Я остановился. Одернул руку. Застыл перед бетонной стеной - перед висящим на ней плакатом. "НАРОД И ПАРТИЯ - ЕДИНЫ!". Два сощуренных глаза смотрели куда-то внутрь меня, перебирая зловещим взглядом все мои мысли, страхи. Эти глаза видели все - ложь, правду, клевету - все, что было внутри меня, я ничего не смогу скрыть от них. Искривленные в противной усмешке губы тихо шептали, что скоро и я растворюсь с этим противным воздухом опустевших улиц. Не надо, не надо напоминать - я и так знаю. Я знаю, знаю, знаю, знаю, что осталось совсем чуть-чуть, ну так хватит! Хватит смотреть на меня! Хватит! Я не могу двинуться с места, потому что знаю, что ЭТА ПЫТКА БУДЕТ РЯДОМ ВСЕГДА. Когда я отвернусь. Когда я уйду. Когда все закончится. Когда прислонюсь к холодному бетону и закрою глаза в ожидании. Когда вновь услышу этот пугающий акцент искривленных губ. Все вокруг меня становилось красным. Заливалось кровью убитых. Заливалось запахом трупов и дорогого табака. Заливалось довольным смехом Вождя и Учителя. Я отворачивался, смотрел по сторонам, кричал, кричал изо всех сил - а пар карих сощуренных глаз все больше и больше, смех все громче и громче, кровь все ярче и ярче. Я утопал в этом красном кошмаре, сливался с ним и постепенно затухал. Здесь есть лишь два пути - создавать эту кровь или стать ей. Опустошать или опустеть самому.

Такие сны преследовали меня уже много лет. Я ложился в кровать и видел то, что на самом деле окружает меня - и знал, что из-за этого и буду стерт, растворен, как все другие, кто видел такие сны, кому в голову приходили такие мысли. Я уже давно смирился с тем, что когда-нибудь, возможно, уже очень скоро, буду уничтожен. "Выслан без права переписки".


II


Я проснулся. Семь утра. Пора вставать.
Сейчас хотелось чего угодно - лишь бы из комнаты не выходить.
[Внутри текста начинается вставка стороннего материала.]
(** What one attempt does.  It always completes.  Outside the id-key
    and the segment keys of the parts it only removes entries.  When it
    wrote, the store holds the document; when the id-key was taken, it
    made the probe and nothing else; when it failed, none of the segment
    keys of the parts holds an entry. *)
Lemma attempt_outcome docId (parsed : T1) overwrite s :
  let parts := json_parts LARGE_COLLECTION_STRING_LIMIT (JSON_stringify parsed) in
  exists outcome s' t,
    attempt docId parsed overwrite s = (Normal outcome, s', t) /\
    (forall k, k <> id_key docId ->
       ~ In k (map fst (segment_entries docId 0 parts)) ->
       entries s' !! k = None \/ entries s' !! k = entries s !! k) /\
    match outcome with
    | LargeLayout.Written vs => stored s' docId parts vs /\ parts <> []
    | LargeLayout.Taken =>
        overwrite = false /\
        fst (commit_step (probe docId) s) = KvCommitError /\
        s' = snd (commit_step (probe docId) s) /\
        t = [mkEvent (OpCommit (probe docId) KvCommitError) s'] /\
        entries s' = entries s
    | LargeLayout.Failed =>
        forall e, In e (segment_entries docId 0 parts) -> entries s' !! fst e = None
    end.
Proof using ATOMIC_LIMIT_positive LIMIT_positive getDocumentId_last.
  intros parts. unfold LargeLayout.attempt. fold parts.
  unfold bind at 1. unfold kv_commit at 1.
  pose proof (commit_step_no_mutations (probe docId) s eq_refl) as Hprobe.
  destruct (commit_step (probe docId) s) as [check s1] eqn:Hstep. simpl in Hprobe.
  destruct (negb (commit_ok check) && negb overwrite) eqn:Htaken.
  { (* the id-key is taken *)
    apply andb_true_iff in Htaken as [Hc Ho].
    destruct check; [done|]. destruct overwrite; [done|].
    unfold ret. eexists LargeLayout.Taken, s1, _. split; [reflexivity|].
    split; [intros; right; by rewrite Hprobe|]. by rewrite app_nil_r. }
  (* the prior document, if any, is deleted *)
  assert (Hdel : exists s2 t2,
    (if negb (commit_ok check) then delete [docId] else ret tt) s1 = (Normal tt, s2, t2)
    /\ only_removed s1 s2).
  { destruct (negb (commit_ok check)); [apply delete_total|].
    eexists _, _. split; [reflexivity|]. apply only_removed_refl. }
  destruct Hdel as (s2 & t2 & Hdel & Hrem2).
  unfold bind at 1. rewrite Hdel.
  (* the segments are written *)
  destruct (write_segments docId parts s2)
    as (crs & s3 & t3 & Hwrite & Hlen & Hframe3 & Hset3).
  unfold bind at 1. rewrite Hwrite. cbn [fst snd].
  assert (Hbase : forall k, ~ In k (map fst (segment_entries docId 0 parts)) ->
            entries s3 !! k = None \/ entries s3 !! k = entries s !! k).
  { intros k Hk. rewrite (Hframe3 k Hk), <- Hprobe. apply Hrem2. }
  (* the cleanup of a failed attempt *)
  assert (Hfail : forall s4 t4,
    (forall k, ~ In k (map fst (segment_entries docId 0 parts)) ->
       k <> id_key docId ->
       entries s4 !! k = None \/ entries s4 !! k = entries s !! k) ->
    exists s' t,
      (let (p, t5) := bind (allFulfilled (map kv_delete
                              (map fst (segment_entries docId 0 parts))))
                        (fun _ => ret LargeLayout.Failed) s4 in
       let (c, s5) := p in (c, s5, t4 ++ t5))
        = (Normal LargeLayout.Failed, s', t) /\
      (forall k, k <> id_key docId ->
         ~ In k (map fst (segment_entries docId 0 parts)) ->
         entries s' !! k = None \/ entries s' !! k = entries s !! k) /\
      (forall e, In e (segment_entries docId 0 parts) -> entries s' !! fst e = None)).
  { intros s4 t4 H4.
    destruct (allFulfilled_deletes (map fst (segment_entries docId 0 parts)) s4)
      as (l & s5 & t5 & Hrun & _ & Hgone & Hframe5 & _).
    unfold bind. rewrite Hrun. unfold ret. eexists s5, _. split; [reflexivity|].
    split.
    - intros k Hid Hk. rewrite (Hframe5 k Hk). by apply H4.
    - intros e He. apply Hgone. by apply in_map. }
  destruct (negb ((0 <? length crs)%nat && forallb commit_ok crs)) eqn:Hsuccess.
  { destruct (Hfail s3 []) as (s' & t & Hrun & Hframe & Hgone); [by intros; apply Hbase|].
    simpl in Hrun. destruct (bind _ _ s3) as [[c5 s5] t5]. inversion Hrun; subst.
    eexists LargeLayout.Failed, _, _. split; [reflexivity|]. done. }
  apply negb_false_iff, andb_true_iff in Hsuccess as [Hpos Hok].
  (* the manifest is set *)
  unfold bind at 1. unfold kv_commit at 1.
  pose proof (commit_step_sets
    [(id_key docId, StoredEntry (mkEntry
        (omap getDocumentId (map fst (segment_entries docId 0 parts)))))] s3) as Hman.
  change (sets_of _) with (manifest docId (map fst (segment_entries docId 0 parts))) in Hman.
  destruct (commit_step (manifest docId _) s3) as [cr s4].
  destruct Hman as (_ & Hframe4 & Hset4 & _).
  destruct cr as [vs|].
  - (* written *)
    unfold ret. eexists (LargeLayout.Written vs), s4, _. split; [reflexivity|].
    split; [|split].
    + intros k Hid Hk. rewrite Hframe4 by (simpl; intros [?|[]]; congruence).
      by apply Hbase.
    + split.
      * rewrite (Hset4 vs eq_refl) with (e := (id_key docId, StoredEntry (mkEntry
          (omap getDocumentId (map fst (segment_entries docId 0 parts))))));
          [|apply NoDup_singleton|by left].
        cbn [fst snd]. rewrite segment_entries_ids. done.
      * intros j part Hj.
        destruct (Hset3 Hok _ (segment_entries_lookup docId 0 parts j part Hj)) as [vsj Hj'].
        exists vsj. simpl in Hj'. rewrite Hframe4; [done|].
        simpl. intros [H|[]]. symmetry in H. by apply segment_key_not_id in H.
    + intros ->. apply Nat.ltb_lt in Hpos. assert (length crs = 0) by by apply Hlen. lia.
  - (* the manifest commit failed *)
    destruct (Hfail s4 [mkEvent (OpCommit (manifest docId
      (map fst (segment_entries docId 0 parts))) KvCommitError) s4])
      as (s' & t & Hrun & Hframe & Hgone).
    { intros k Hk Hid. rewrite Hframe4 by (simpl; intros [?|[]]; congruence).
      by apply Hbase. }
    rewrite Hrun. eexists LargeLayout.Failed, _, _. split; [reflexivity|]. done.
Qed.

(** A successful [setDocument] leaves the document stored, and outside
    the id-key and the segment keys of the parts it only removed entries. *)
Lemma setDocument_written fuel id value options overwrite s d vs s' t (parsed : T1) :
  model_parse value = Some parsed ->
  model_parse parsed = Some parsed ->
  setDocument fuel id value options overwrite s = (Normal (CommitOk d vs), s', t) ->
  let parts := json_parts LARGE_COLLECTION_STRING_LIMIT (JSON_stringify parsed) in
  d = match id with Some i => i | None => idGenerator parsed end /\
  stored s' d parts vs /\ parts <> [] /\
  (forall k, k <> id_key d -> ~ In k (map fst (segment_entries d 0 parts)) ->
     entries s' !! k = None \/ entries s' !! k = entries s !! k).
Proof using ATOMIC_LIMIT_positive LIMIT_positive getDocumentId_last.
  intros Hparse Hstable. rewrite setDocument_as_attempts.
  revert id value options s t Hparse.
  induction fuel as [|fuel IH]; intros id value options s t Hparse Hrun parts.
  all: simpl in Hrun; rewrite Hparse in Hrun.
  all: destruct (attempt_outcome
         (match id with Some i => i | None => idGenerator parsed end) parsed overwrite s)
         as (outcome & s1 & t1 & Hattempt & Hframe & Hout).
  all: unfold bind in Hrun; rewrite Hattempt in Hrun.
  all: destruct outcome as [vs1| |]; [| |]; try (inversion Hrun; subst; fail).
  all: try (destruct Hout as [Hstored Hne]; unfold ret in Hrun;
            inversion Hrun; subst; rewrite app_nil_r in *; done).
  - by destruct (0 <? retry_of options)%Z.
  - destruct (0 <? retry_of options)%Z; [|done].
    match type of Hrun with
    | context [LargeLayout.setDocument_attempts ?a1 ?a2 ?a3 ?a4 ?a5 ?a6 ?a7 ?a8 ?a9 ?a10
                 ?a11 ?f ?i ?v ?o ?ow ?st] =>
        destruct (LargeLayout.setDocument_attempts a1 a2 a3 a4 a5 a6 a7 a8 a9 a10 a11
                    f i v o ow st) as [[c2 s2] t2] eqn:Hrec
    end.
    inversion Hrun; subst.
    destruct (IH _ _ _ _ _ Hstable Hrec) as (Hd & Hstored & Hne & Hframe2).
    simpl in Hd. subst d. split; [done|]. split; [done|]. split; [done|].
    intros k Hid Hk. destruct (Hframe2 k Hid Hk) as [H|H]; [by left|].
    rewrite H. by apply Hframe.
Qed.

(** *** The attempts of a write *)

Lemma unchecked_no_probe docId (ev : Event LargeStored) :
  unchecked ev -> LargeLayout.is_probe KVDEX_KEY_PREFIX ID_KEY_PREFIX SEGMENT_KEY_PREFIX
                    key docId ev = false.
Proof.
  unfold unchecked, LargeLayout.is_probe. destruct (ev_op ev) as [| | |op cr]; try done.
  intros ->. by destruct (mutations op).
Qed.

Lemma attempts_made_app docId (t1 t2 : list (Event LargeStored)) :
  attempts_made docId (t1 ++ t2) = attempts_made docId t1 + attempts_made docId t2.
Proof. unfold LargeLayout.attempts_made. by rewrite List.filter_app, length_app. Qed.

Lemma attempts_made_unchecked docId (t : list (Event LargeStored)) :
  Forall unchecked t -> attempts_made docId t = 0.
Proof.
  unfold LargeLayout.attempts_made. induction 1 as [|ev t Hev _ IH]; [done|].
  cbn [List.filter]. by rewrite unchecked_no_probe.
Qed.

Lemma emits_delete_id id : emits unchecked (delete_id KVDEX_KEY_PREFIX ID_KEY_PREFIX
  SEGMENT_KEY_PREFIX ATOMIC_OPERATION_MUTATION_LIMIT key id).
Proof.
  unfold delete_id. apply emits_bind; [apply emits_kv_get|].
  intros [[value vs]|]; [|apply emits_ret].
  destruct (negb (truthy value)); [apply emits_ret|].
  apply emits_bind; [apply emits_kv_delete|]. intros _.
  destruct value as [entry|str]; [|intros s; constructor].
  apply emits_bind; [|intros; apply emits_ret].
  unfold useAtomics. rewrite build_batches_deletes.
  apply emits_bind; [|intros; apply emits_ret].
  apply emits_commits. intros op Hop. by apply in_map_iff in Hop as (batch & <- & _).
Qed.

Lemma emits_delete ids : emits unchecked (delete ids).
Proof.
  unfold LargeCollection.delete. apply emits_bind; [|intros; apply emits_ret].
  apply emits_allFulfilled. intros p Hp.
  apply in_map_iff in Hp as (id & <- & _). apply emits_delete_id.
Qed.

Lemma emits_write_parts docId (parsed : T1) :
  emits unchecked (LargeLayout.write_parts T1 JSON_stringify KVDEX_KEY_PREFIX
    ID_KEY_PREFIX SEGMENT_KEY_PREFIX LARGE_COLLECTION_STRING_LIMIT
    ATOMIC_OPERATION_MUTATION_LIMIT getDocumentId key docId parsed).
Proof.
  unfold LargeLayout.write_parts.
  assert (Hdeletes : forall keys : list KvKey,
            emits unchecked (bind (allFulfilled (V:=LargeStored) (map kv_delete keys))
                               (fun _ => ret LargeLayout.Failed))).
  { intros keys. apply emits_bind; [|intros; apply emits_ret].
    apply emits_allFulfilled. intros p Hp.
    apply in_map_iff in Hp as (k & <- & _). apply emits_kv_delete. }
  apply emits_bind.
  - unfold useAtomics. rewrite build_batches_segments.
    apply emits_bind; [|intros; apply emits_ret].
    apply emits_commits. intros op Hop. by apply in_map_iff in Hop as (batch & <- & _).
  - intros written. destruct (negb _); [apply Hdeletes|].
    apply emits_bind; [by apply emits_kv_commit|].
    intros [vs|]; [apply emits_ret|apply Hdeletes].
Qed.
Но у меня нет выбора - не выйду - подозрительно, сразу же напишут... хотя что мне это "напишут"? Что изменит этот жалкий лист желтоватой бумаги, криво исписанный почерневшими от страха словами, ночной стук в дверь... что я потеряю? Ничего - просто я боялся. От одного упоминания об этом я вспоминал страшную усмешку... нужно выходить из комнаты.
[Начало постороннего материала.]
(** * Elementwise, linear-algebra and reduction operators of gorgonia

    A shallow embedding of the operator layer found in
    [operatorPointwise_binary.go], [op_reduction.go] and the file holding
    [elemBinOp], [elemUnaryOp] and [linAlgBinOp], followed by the properties
    of that code.

    Conventions.  Go's [int] is [Z]; a slice is a [list]; an [interface{}]
    holding a primitive is [Raw]; a Go function returning [(T, error)] is a
    computation in [Outcome T], where [Ret] is a return with a nil error,
    [Fail] a return with a non-nil error and [Panic] a run-time panic.  Code
    that touches tensor storage runs in the state monad [M] over [World]. *)

From Stdlib Require Import ZArith Bool Lia.
From Stdlib Require Import SpecFloat.
From stdpp Require Import base option list gmap strings.

Local Open Scope Z_scope.

(* ================================================================= *)
(** ** Dtypes, raw numbers and IEEE arithmetic *)

(** Modelled from the spec: the [Dtype] enumeration is declared outside the
    files at hand.  [Float64] and [Float32] are the element types the
    operators support, [Bool] is the dtype of comparison results; the other
    members only ever reach a [default] branch. *)
Inductive Dtype := Float64 | Float32 | Int | Int64 | Int32 | Byte | Bool.

#[global] Instance Dtype_eq_dec : EqDecision Dtype.
Proof. solve_decision. Defined.

(** A Go [float64] is a binary64 number, a [float32] a binary32 number. *)
Definition prec64 : Z := 53.
Definition emax64 : Z := 1024.
Definition prec32 : Z := 24.
Definition emax32 : Z := 128.

Definition float64_of_Z (z : Z) : spec_float := binary_normalize prec64 emax64 z 0 false.
Definition float32_of_Z (z : Z) : spec_float := binary_normalize prec32 emax32 z 0 false.

(** [float32(x)] for a [float64] value [x]: round to nearest even in binary32. *)
Definition to_float32 (x : spec_float) : spec_float :=
  match x with
  | S754_finite s m e => binary_round prec32 emax32 s m e
  | _ => x
  end.

(** The contents of an [interface{}] that holds a primitive (or nothing). *)
Inductive Raw :=
| RNil
| RF64 (x : spec_float)
| RF32 (x : spec_float)
| RBool (b : bool)
| RInt (z : Z).

(* ================================================================= *)
(** ** Operator catalog *)

(** Modelled from the spec: the closed enumeration of binary elementwise
    kinds, declared outside the files at hand.  The Go type is a byte, so a
    value at or past the end marker can be formed; the end marker
    [maxBinaryOpType] stands for all of them. *)
Inductive BinaryOperatorType :=
| addOpType | subOpType | mulOpType | divOpType | powOpType
| ltOpType | gtOpType | lteOpType | gteOpType | eqOpType | neOpType
| maxBinaryOpType.

#[global] Instance BinaryOperatorType_eq_dec : EqDecision BinaryOperatorType.
Proof. solve_decision. Defined.

(** Modelled from the spec: each kind is tagged arithmetic or comparison. *)
Definition isArith (b : BinaryOperatorType) : bool :=
  match b with
  | addOpType | subOpType | mulOpType | divOpType | powOpType => true
  | _ => false
  end.

Definition isCmp (b : BinaryOperatorType) : bool :=
  match b with
  | ltOpType | gtOpType | lteOpType | gteOpType | eqOpType | neOpType => true
  | _ => false
  end.

(** The byte behind a kind ([iota] numbering). *)
Definition binOpByte (b : BinaryOperatorType) : Z :=
  match b with
  | addOpType => 0 | subOpType => 1 | mulOpType => 2 | divOpType => 3
  | powOpType => 4 | ltOpType => 5 | gtOpType => 6 | lteOpType => 7
  | gteOpType => 8 | eqOpType => 9 | neOpType => 10 | maxBinaryOpType => 11
  end.

(** Kinds of the linear-algebra operator [āBinaryOperator]. *)
Inductive LinAlgOperator :=
| matMulOperator | matVecMulOperator | vecDotOperator | outerProdOperator
| invalidLinAlgOperator.

#[global] Instance LinAlgOperator_eq_dec : EqDecision LinAlgOperator.
Proof. solve_decision. Defined.

(* ================================================================= *)
(** ** Shapes *)

Abbreviation Shape := (list Z).

(** Modelled from the spec: shape helpers of the tensor [types] package. *)
Definition scalarShape : Shape := [1].
Definition oneone : Shape := [1; 1].

Definition Shape_IsScalar (s : Shape) : bool :=
  match s with
  | [] => true
  | [n] => n =? 1
  | _ => false
  end.

Definition Shape_IsColVec (s : Shape) : bool :=
  match s with
  | [r; c] => (c =? 1) && (1 <? r)
  | _ => false
  end.

Definition Shape_IsRowVec (s : Shape) : bool :=
  match s with
  | [r; c] => (r =? 1) && (1 <? c)
  | _ => false
  end.

Definition Shape_IsVector (s : Shape) : bool :=
  Shape_IsColVec s || Shape_IsRowVec s ||
  match s with [n] => 1 <? n | _ => false end.

Definition Shape_Eq (s t : Shape) : bool := bool_decide (s = t).

Definition Shape_TotalSize (s : Shape) : Z := foldr Z.mul 1 s.

(** [IsMonotonicInts a] returns [(monotonic, incr1)]: whether [a] never
    decreases, and whether each element is its predecessor plus one. *)
Fixpoint IsMonotonicInts_from (prev : Z) (a : list Z) (incr1 : bool) : bool * bool :=
  match a with
  | [] => (true, incr1)
  | v :: rest =>
      if v <? prev then (false, false)
      else IsMonotonicInts_from v rest (if v =? prev + 1 then incr1 else false)
  end.

Definition IsMonotonicInts (a : list Z) : bool * bool :=
  match a with
  | [] => (true, true)
  | v :: rest => IsMonotonicInts_from v rest true
  end.

(* ================================================================= *)
(** ** Types, values and errors *)

(** Modelled from the spec: operand-type descriptors.  A pruned operand type
    is a [Dtype] or a [*TensorType]; type variables and function types are
    the other implementations of the [Type] interface. *)
Inductive Ty :=
| TyDtype (d : Dtype)
| TyTensor (dims : Z) (elt : Ty)
| TyVar (name : string)
| TyFun (dom cod : Ty).

(** The dynamic type behind the [types.Tensor] interface. *)
Inductive TensorImpl := tf64_Tensor | tf32_Tensor | ti_Tensor | tb_Tensor.

#[global] Instance TensorImpl_eq_dec : EqDecision TensorImpl.
Proof. solve_decision. Defined.

(** A [Tensor] value wraps a pointer to tensor storage. *)
Record Tensor := mkTensor { impl : TensorImpl; addr : positive }.

Record Scalar := mkScalar { s_v : Raw; s_t : Dtype }.

(** The [Value] interface: [Scalar] and [Tensor] implement it; [VNil] is the
    nil interface value and [VOther] any other implementation, given by what
    its [Dtype()] and [Type()] methods return. *)
Inductive Value :=
| VNil
| VScalar (s : Scalar)
| VTensor (T : Tensor)
| VOther (dt : Dtype) (ty : Ty).

(** Something held in an [interface{}]: a primitive or a tensor. *)
Inductive Any :=
| AnyRaw (r : Raw)
| AnyTensor (T : Tensor).

(** Execution options handed to the tensor kernels. *)
Inductive FuncOpt :=
| UseUnsafe
| AsSameType
| WithReuse (T : Tensor)
| WithIncr (T : Tensor).

(** First argument of [NewError]. *)
Inductive errKind := GraphError | NotYetImplemented.

(** Format strings.  The named ones are package constants of the repository;
    [Lit] is a format written out at the call site. *)
Inductive Format :=
| Lit (s : string)
| nyiFail | doFail | unsafeDoFail | tFail | applyFail | operationError
| autodiffFail.

(** Go [error] values.  The operands substituted into a format are not
    tracked.  [noIncrErr] is the error that carries a value to be stored by
    the caller. *)
Inductive error :=
| errors_New (msg : string)
| errors_Errorf (f : Format)
| NewError (k : errKind) (f : Format)
| errors_Wrap (cause : error) (f : Format)
| noIncrErr (retVal : Value).

Inductive Outcome (A : Type) : Type :=
| Ret (a : A)
| Fail (e : error)
| Panic (msg : string).
Arguments Ret {A} a.
Arguments Fail {A} e.
Arguments Panic {A} msg.

Definition obind {A B} (c : Outcome A) (k : A -> Outcome B) : Outcome B :=
  match c with
  | Ret a => k a
  | Fail e => Fail e
  | Panic m => Panic m
  end.

(** [x.(T)] applied to something that is not a [T] *)
Definition typeAssertPanic : string := "interface conversion".
(** [s[i]] with [i] out of range *)
Definition indexPanic : string := "index out of range".
(** method call through a nil interface or pointer *)
Definition nilPanic : string := "nil pointer dereference".

(** [l[i]] for a slice [l]. *)
Definition index {A} (l : list A) (i : nat) : Outcome A :=
  match l !! i with
  | Some x => Ret x
  | None => Panic indexPanic
  end.

(** [l[i] = x] for a slice [l] and a Go [int] index. *)
Definition setIndex {A} (l : list A) (i : Z) (x : A) : Outcome (list A) :=
  if (0 <=? i) && (i <? Z.of_nat (length l))
  then Ret (<[Z.to_nat i := x]> l)
  else Panic indexPanic.

(* ================================================================= *)
(** ** Tensor storage and the state monad *)

(** The access pattern of a tensor: its shape and whether it is currently
    transposed. *)
Record View := mkView { v_shape : Shape; v_transposed : bool }.

Record TensorObj := mkTensorObj { t_view : View; t_data : list spec_float }.

Abbreviation Heap := (gmap positive TensorObj).

(** One invocation of an external numeric kernel, with its options. *)
Inductive KernelName :=
| ElemKernel (d : Dtype) (b : BinaryOperatorType)
| LinAlgKernel (o : LinAlgOperator)
| ApplyKernel
| SumKernel.

Record KernelCall := mkCall { k_name : KernelName; k_a : Any; k_b : Any; k_opts : list FuncOpt }.

(** A dual value: a value and its derivative. *)
Record dualValue := mkDualValue { dv_Value : Value; dv_d : Value }.

(** The tensor storage, the kernel invocations made so far (newest first),
    and the dual values that nodes point to. *)
Record World := mkWorld {
  heap : Heap;
  klog : list KernelCall;
  duals : gmap positive dualValue
}.

Definition setHeap (h : Heap) (w : World) : World := mkWorld h (klog w) (duals w).
Definition logCall (c : KernelCall) (w : World) : World :=
  mkWorld (heap w) (c :: klog w) (duals w).
Definition setDual (p : positive) (dv : dualValue) (w : World) : World :=
  mkWorld (heap w) (klog w) (<[p := dv]> (duals w)).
Дом, милый дом - ты все тот же, что и завтра, послезавтра, через год, два... ничего нового. Все как всегда. Все те же серые, ободранные обои в цветочек. Пыльный паркет в дырочку, весь в щелях и трещинах, осыпающийся белый потолок. Обрюзглые тетки в таких же серо-зеленых халатах в тот же цветочек кашеварят что-то на кухне, как и вчера. Пахнет это все чем-то явно несъедобном или, если откровенно, прошлогодними трупами и керосином - абсолютно ничего нового. Все окна закрыты рваными шторами, в квартире темно - а на кухне они вообще заколочены и завешаны марлей. Из одной из комнат с помехами шумел телевизор - какая-то спортивная передача; урывками можно было разобрать "раз-два-три-четыре" и что-то по идеалы коммунизма. На стенах иногда попадались желтеющие плакаты с Ильичом: "ПОД ЗНАМЕНЕМ ЛЕНИНА - К ПОЛНОЙ ПОБЕДЕ!"; они чередовались с разнообразными планами и списками, которыми никто не пользовался. Счетчик, провода.
Нужно было с кем-то заговорить. Иначе напишут - подозрительно. Придется заводить диалог: первые, кто попадаются на глаза - тетки на кухне.
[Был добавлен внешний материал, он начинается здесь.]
Lemma endswith_no_sep (s : str) : ~ In c s -> Py.endswith c s = false.
Proof.
  intros H. destruct (Py.endswith c s) eqn:E; [|reflexivity].
  apply endswith_true in E as [p ->]. exfalso. apply H.
  apply in_or_app. right. now left.
Qed.

End Text.

(** *** [strip] on clean text *)

Lemma lstrip_starts (s : str) : starts_nonspace s = true -> Py.lstrip s = s.
Proof.
  destruct s as [|d s]; simpl; [reflexivity|].
  intros H. apply negb_true_iff in H. now rewrite H.
Qed.

Lemma rstrip_ends (s : str) :
  starts_nonspace (rev s) = true -> Py.rstrip s = s.
Proof.
  intros H. unfold Py.rstrip. rewrite lstrip_starts by exact H.
  apply rev_involutive.
Qed.

Lemma strip_clean (s : str) : clean s = true -> Py.strip s = s.
Proof.
  unfold clean, Py.strip. intros H. apply andb_true_iff in H as [H1 H2].
  rewrite lstrip_starts by exact H1. now apply rstrip_ends.
Qed.

Lemma isspace_NL : Py.isspace NL = true.
Proof. reflexivity. Qed.

Lemma strip_clean_nl (s : str) : clean s = true -> Py.strip (s ++ [NL]) = s.
Proof.
  unfold clean, Py.strip. intros H. apply andb_true_iff in H as [H1 H2].
  rewrite lstrip_starts by (destruct s; [discriminate|exact H1]).
  unfold Py.rstrip. rewrite rev_app_distr. simpl.
  rewrite lstrip_starts by exact H2. apply rev_involutive.
Qed.

Lemma starts_app (a b : str) :
  starts_nonspace a = true -> starts_nonspace (a ++ b) = true.
Proof. destruct a; [discriminate|trivial]. Qed.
- Эй! Что вы там варите? - первое, что вырвалось.
Сухой, бессмысленный взгляд.
- Щи, - тихо, через силу, - из капусты. Квашенной.

И отвернулись. Варят щи. Из квашенной капусты. Опять. Я спросил, чтобы спросить - я знал, что они ВСЕГДА готовят эти треклятые щи с квашенной капустой, от запаха которых уже просто ТОШНИТ.

В квартиру зашел, растянув губы до самых ушей в глупой улыбке, парень в робе, с гордостью неся под рукой кирпич черного хлеба. Тетки тут же отвлеклись от своего супа и с неискренне радостным смехом бросились его встречать. Сразу видно, кто тут чаще всех "пишет". Я даже не поздоровался с ним, лишь окинул усталым взглядом - пока тетки одаривали его своим смехом и противными улыбками. Он, отрываясь от переговоров с ними, презрительно посмотрел на меня, сощурив глаза. Ну, а теперь видно, кто следующий.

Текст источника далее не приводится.